Let’s turn the tables today and look at a company that is doing it exactly right.
The New York Times.
It’s not like they’ve been without fault. When they announced their online premium paid subscription model last year, many people flocked to RSS feeds that allowed them the same content they’d received for free for, well, free.
There was debate, both internally and externally, about whether or not the model would work.
At the time, I selfishly defended them. Because of Spin Sucks Pro, we need people to be willing to pay for unique and highly relevant content.
And yet, it’s still remains to be seen whether or not it’s actually going to make some money…nearly a full year later.
But charging for content isn’t the only thing the 161 year old Gray Lady is doing to stay up with the times.
Yesterday, when Facebook rolled out the Timeline for businesses, they were one of the first to roll out, not only a cover photo that shows their employees on two levels of the organization’s building, but also historical data (see the dates on the side), going back as far as the 1850s.
But that’s not it.
They also are using Tumblr to showcase photos from its storied past.
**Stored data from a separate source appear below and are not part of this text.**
(** The number of constructors of a value: the measure for recursion through
    maps and slices. *)
Fixpoint jsize (v : jvalue) : nat :=
  match v with
  | VArr l => S (foldr (λ x acc, jsize x + acc) 0 l)
  | VObj m => S (map_fold (λ _ x acc, jsize x + acc) 0 m)
  | _ => 1
  end.

(** [occurs v root]: the value [v] sits somewhere inside [root], under any
    number of keys and slice positions ([root] itself included). *)
Inductive occurs (v : jvalue) : jvalue → Prop :=
| occurs_here : occurs v v
| occurs_key (m : gmap string jvalue) (k : string) (x : jvalue) :
    m !! k = Some x → occurs v x → occurs v (VObj m)
| occurs_elem (l : list jvalue) (i : nat) (x : jvalue) :
    l !! i = Some x → occurs v x → occurs v (VArr l).

(** The float64 zero. *)
Definition zero : spec_float := S754_zero false.

End Json.
Export Json.

(* ===================================================================== *)
(** ** pkg/sanitizer/sanitizer.go *)
(* ===================================================================== *)

Module Sanitizer.

(** The body of the two [range] loops.  [entry key value] is what one
    iteration of the loop of [SanitizeJSON] stores under [key] in [result]
    ([None]: the iteration leaves [result] unchanged); [elem value] is what
    one iteration of the loop of [sanitizeArray] appends ([None]: nothing).
    The recursive calls are the two functions themselves: [map_imap entry]
    is, by definition, the fold that starts from the empty map and inserts
    [entry key value] under [key] for every pair of the argument. *)
Fixpoint entry (key : string) (value : jvalue) {struct value} : option jvalue :=
  if bool_decide (key = ".") || bool_decide (key = "..") then None
  else if bool_decide (key = "lastModifiedDate")
          && (is_empty_string value || is_nil value) then None
  else
    match value with
    | VObj v =>
        let sanitized := map_imap entry v in
        if bool_decide (0 < size sanitized) then Some (VObj sanitized) else None
    | VArr v =>
        let sanitized := omap elem v in
        if bool_decide (0 < length sanitized) then Some (VArr sanitized) else None
    | VStr v =>
        if bool_decide (v ≠ "") then Some value else None
    | _ =>
        if negb (is_nil value) then Some value else None
    end
with elem (value : jvalue) {struct value} : option jvalue :=
  match value with
  | VObj v =>
      let sanitized := map_imap entry v in
      if bool_decide (0 < size sanitized) then Some (VObj sanitized) else None
  | VArr v =>
      let sanitized := omap elem v in
      if bool_decide (0 < length sanitized) then Some (VArr sanitized) else None
  | _ =>
      if negb (is_nil value) then Some value else None
  end.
Titled The Lively Morgue, they are pulling photos from file cabinets and manila folders to post on the blog, in order to not only provide photographic evidence of a rich history, but to tell a story to reengage those who may have fallen away.
In fact, the first photo to appear this morning is one of Joe Namath (in fur and velvet corduroys, none-the-less) in 1973 watching the the Jets win a game from the sidelines because of his injured elbow.
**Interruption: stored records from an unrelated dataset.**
(** * flwterm: the incremental max-flow steppers and the crew-pairing reduction

    A shallow embedding of [core/ford_fulkerson.py], [core/capacity_scaling.py]
    and [arcade/airline.py].  The Python classes keep a [networkx.DiGraph] and
    mutate it in place; here every method takes the object state and returns
    the new one, and a raised exception is a value of [res]. *)

From Stdlib Require Import ZArith List String Ascii Bool Lia DecimalString.
Import ListNotations.

#[local] Open Scope string_scope.
#[local] Open Scope list_scope.
#[local] Open Scope Z_scope.

(** ** Python values *)

Abbreviation node := string.

(** Numbers that the steppers handle: the integers of the edge list and
    [float('inf')], the initial value of [bottleneck]. *)
Inductive num : Type :=
| Fin (z : Z)
| Inf.

Definition num_min (a b : num) : num :=
  match a, b with
  | Inf, _ => b
  | _, Inf => a
  | Fin x, Fin y => Fin (Z.min x y)
  end.

Definition num_add (a b : num) : num :=
  match a, b with
  | Fin x, Fin y => Fin (x + y)
  | _, _ => Inf
  end.

(** [str(n)] of a Python int. *)
Definition str (z : Z) : string := NilZero.string_of_int (Z.to_int z).

(** Exceptions that reach the steppers. *)
Inductive exn : Type :=
| NetworkXNoPath
| NodeNotFound
| NetworkXError
| KeyError.

Inductive res (A : Type) : Type :=
| Ret (a : A)
| Raise (e : exn).
Arguments Ret {A} a.
Arguments Raise {A} e.

(** ** The part of networkx that the program calls

    A [DiGraph] whose nodes all come from [add_edge] is determined by its
    arcs: an insertion-ordered map from [(u, v)] to the attribute value.
    Arcs leaving one node keep their relative insertion order, which is the
    order of networkx's adjacency dict of that node. *)
Module NX.

Section DiGraph.
Context {A : Type}.

Definition DiGraph := list (node * node * A).

Definition arc_is (u v : node) (e : node * node * A) : bool :=
  (fst (fst e) =? u)%string && (snd (fst e) =? v)%string.

(** [G[u][v]], [None] where Python raises [KeyError]. *)
Fixpoint get (G : DiGraph) (u v : node) : option A :=
  match G with
  | [] => None
  | e :: G' => if arc_is u v e then Some (snd e) else get G' u v
  end.

Definition has_edge (G : DiGraph) (u v : node) : bool :=
  match get G u v with Some _ => true | None => false end.

(** [n in G] *)
Definition has_node (G : DiGraph) (n : node) : bool :=
  existsb (fun e => (fst (fst e) =? n)%string || (snd (fst e) =? n)%string) G.

(** [G[u][v] = f(G[u][v])] on an arc that exists; no change otherwise. *)
Fixpoint alter (f : A -> A) (G : DiGraph) (u v : node) : DiGraph :=
  match G with
  | [] => []
  | e :: G' =>
      if arc_is u v e then (fst e, f (snd e)) :: G'
      else e :: alter f G' u v
  end.

(** [G.add_edge(u, v, **a)]: a new arc goes last, an existing arc has its
    attributes overwritten in place. *)
Definition add_edge (G : DiGraph) (u v : node) (a : A) : DiGraph :=
  if has_edge G u v then alter (fun _ => a) G u v
  else G ++ [(u, v, a)].

(** [G.successors(n)], in adjacency order. *)
Definition successors (G : DiGraph) (n : node) : list node :=
  map (fun e => snd (fst e))
      (filter (fun e => (fst (fst e) =? n)%string) G).

(** [x not in seen] *)
Definition unseenb (seen : list node) (x : node) : bool :=
  negb (existsb (String.eqb x) seen).

(** Breadth-first search from the head of the queue.  A queue entry is the
    walk that reached its first node, newest node first; [seen] holds every
    node that was ever queued. *)
Fixpoint bfs (fuel : nat) (G : DiGraph) (target : node)
    (seen : list node) (queue : list (list node)) : option (list node) :=
  match fuel with
  | O => None
  | S fuel' =>
      match queue with
      | [] => None
      | [] :: rest => bfs fuel' G target seen rest
      | (n :: trail) :: rest =>
          if (n =? target)%string then Some (rev (n :: trail))
          else
            let fresh := filter (unseenb seen) (successors G n) in
            bfs fuel' G target (seen ++ fresh)
                (rest ++ map (fun w => w :: n :: trail) fresh)
      end
  end.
If you scroll through, you’ll find photos of policemen finding liquor hidden in dress dummies during Prohibition and paper ticks being thrown during an Apollo 11 astronaut parade.
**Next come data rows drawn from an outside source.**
(** [binascii.a2b_base64] without strict mode, which is what
    [base64.b64decode] calls: characters outside the alphabet are skipped,
    a pad that completes a quad ends the input, and input that ends inside a
    quad is refused ([None] stands for [binascii.Error]). *)
Fixpoint a2b_base64 (s : list N) (quad_pos : nat) (leftchar : N) (pads : nat)
  : option (list N) :=
  match s with
  | [] => if (quad_pos =? 0)%nat then Some [] else None
  | this_ch :: s' =>
      if this_ch =? 61 then
        if (2 <=? quad_pos)%nat then
          if (4 <=? quad_pos + S pads)%nat then Some []
          else a2b_base64 s' quad_pos leftchar (S pads)
        else a2b_base64 s' quad_pos leftchar pads
      else
        match b64_value this_ch with
        | None => a2b_base64 s' quad_pos leftchar pads
        | Some v =>
            match quad_pos with
            | 0%nat => a2b_base64 s' 1 v 0
            | 1%nat =>
                option_map (cons (N.lor (N.shiftl leftchar 2) (N.shiftr v 4) mod 256))
                  (a2b_base64 s' 2 (N.land v 0x0f) 0)
            | 2%nat =>
                option_map (cons (N.lor (N.shiftl leftchar 4) (N.shiftr v 2) mod 256))
                  (a2b_base64 s' 3 (N.land v 0x03) 0)
            | _ =>
                option_map (cons (N.lor (N.shiftl leftchar 6) v mod 256))
                  (a2b_base64 s' 0 0 0)
            end
        end
  end.

Definition b64decode (s : list N) : option (list N) := a2b_base64 s 0 0 0.

(** [binascii.Error] is a [ValueError]. *)
Definition _decrypt_field (encrypted_value : pystr) : M pystr :=
  try_except
    (let* b := encode_str encrypted_value in
     let* encrypted_bytes :=
       match b64decode b with
       | Some x => ret x
       | None => raise ValueError
       end in
     let* decrypted_value := cipher_decrypt encrypted_bytes in
     decode_bytes decrypted_value)
    (fun e =>
       logger ERROR (py "Field decryption failed: ") (Some e) ;;;
       raise e).

Definition default_retention_days : Z := 2555.

Definition cleanup_expired_data (retention_days : Z) : M Z :=
  try_except
    (logger INFO (py "Data cleanup initiated with " ++ str_of_Z retention_days
                  ++ py " day retention") None ;;;
     (if audit_enabled self then
        _log_privacy_event (py "data_cleanup")
          (py "Initiated cleanup with " ++ str_of_Z retention_days
           ++ py " day retention policy")
      else ret tt) ;;;
     ret 0%Z)
    (fun e =>
       logger ERROR (py "Data cleanup failed: ") (Some e) ;;;
       raise e).

(** *** validate_ferpa_compliance *)

(** Data as [validate_ferpa_compliance] looks at it: dictionaries with
    string keys, lists, and everything else. *)
#[local] Unset Elimination Schemes.
Inductive pyobj :=
  | OLeaf (v : value)
  | ODict (entries : list (pystr * pyobj))
  | OList (elements : list pyobj).
#[local] Set Elimination Schemes.

Section Interpreter.

(** [str.lower] of a string that has a character beyond ASCII follows the
    Unicode tables of the interpreter. *)
Variable unicode_lower : pystr -> pystr.

Definition ascii_lower_char (c : N) : N := if ascii_upper c then c + 32 else c.

(** [s.lower()] *)
Definition lower (s : pystr) : pystr :=
  if forallb (fun c => c <? 128) s then map ascii_lower_char s else unicode_lower s.

(** [self.pii_patterns], in the order of the dictionary. *)
Definition pii_patterns : list (pystr * list item) :=
  [(py "email", pattern_email); (py "phone", pattern_phone);
   (py "ssn", pattern_ssn); (py "student_id", pattern_student_id)].

(** The findings one dictionary entry adds by itself: its path when the
    lower-cased key is a PII field, and one entry for each pattern found in
    a string value. *)
Definition entry_findings (current_path key : pystr) (value : pyobj) : list pystr :=
  (if bool_decide (lower key ∈ pii_fields) then [current_path] else []) ++
  match value with
  | OLeaf (VStr s) =>
      flat_map (fun tp =>
        if re_search (snd tp) s then [current_path ++ py " (" ++ fst tp ++ py ")"]
        else []) pii_patterns
  | _ => []
  end.

(** The nested function [check_for_pii], with the list [pii_found] it
    appends to. [frames] is the number of nested calls of it that the
    recursion limit of the interpreter leaves room for; [None] stands for
    [RecursionError]. *)
Fixpoint check_for_pii (frames : nat) (obj : pyobj) (path : pystr)
    (pii_found : list pystr) : option (list pystr) :=
  match frames with
  | O => None
  | S frames' =>
      match obj with
      | ODict entries =>
          (fix each (entries : list (pystr * pyobj)) (pii_found : list pystr) :=
             match entries with
             | [] => Some pii_found
             | (key, value) :: rest =>
                 let current_path :=
                   if bool_decide (path = []) then key else path ++ [46] ++ key in
                 match check_for_pii frames' value current_path
                         (pii_found ++ entry_findings current_path key value) with
                 | Some found => each rest found
                 | None => None
                 end
             end) entries pii_found
      | OList elements =>
          (fix each (i : nat) (elements : list pyobj) (pii_found : list pystr) :=
             match elements with
             | [] => Some pii_found
             | element :: rest =>
                 match check_for_pii frames' element
                         (path ++ [91] ++ str_of_nat i ++ [93]) pii_found with
                 | Some found => each (S i) rest found
                 | None => None
                 end
             end) 0%nat elements pii_found
      | OLeaf _ => Some pii_found
      end
  end.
But they’re not just for show. If you’re a photo and history nerd, you can buy images for $169. At that price, it might be pretty cool to have some photos in your home from the year you were born or the year your parents were married or even just historical events that fascinate you.
I know most of your companies are not 161 years old nor do you have photos with such rich histories (after all, how many of us have photos from Kennedy’s assassination or the 9/11 terrorist attacks?). But there are so many lessons about storytelling you can take from the newspaper, no matter how old or new your history.
How will you tell your company’s story?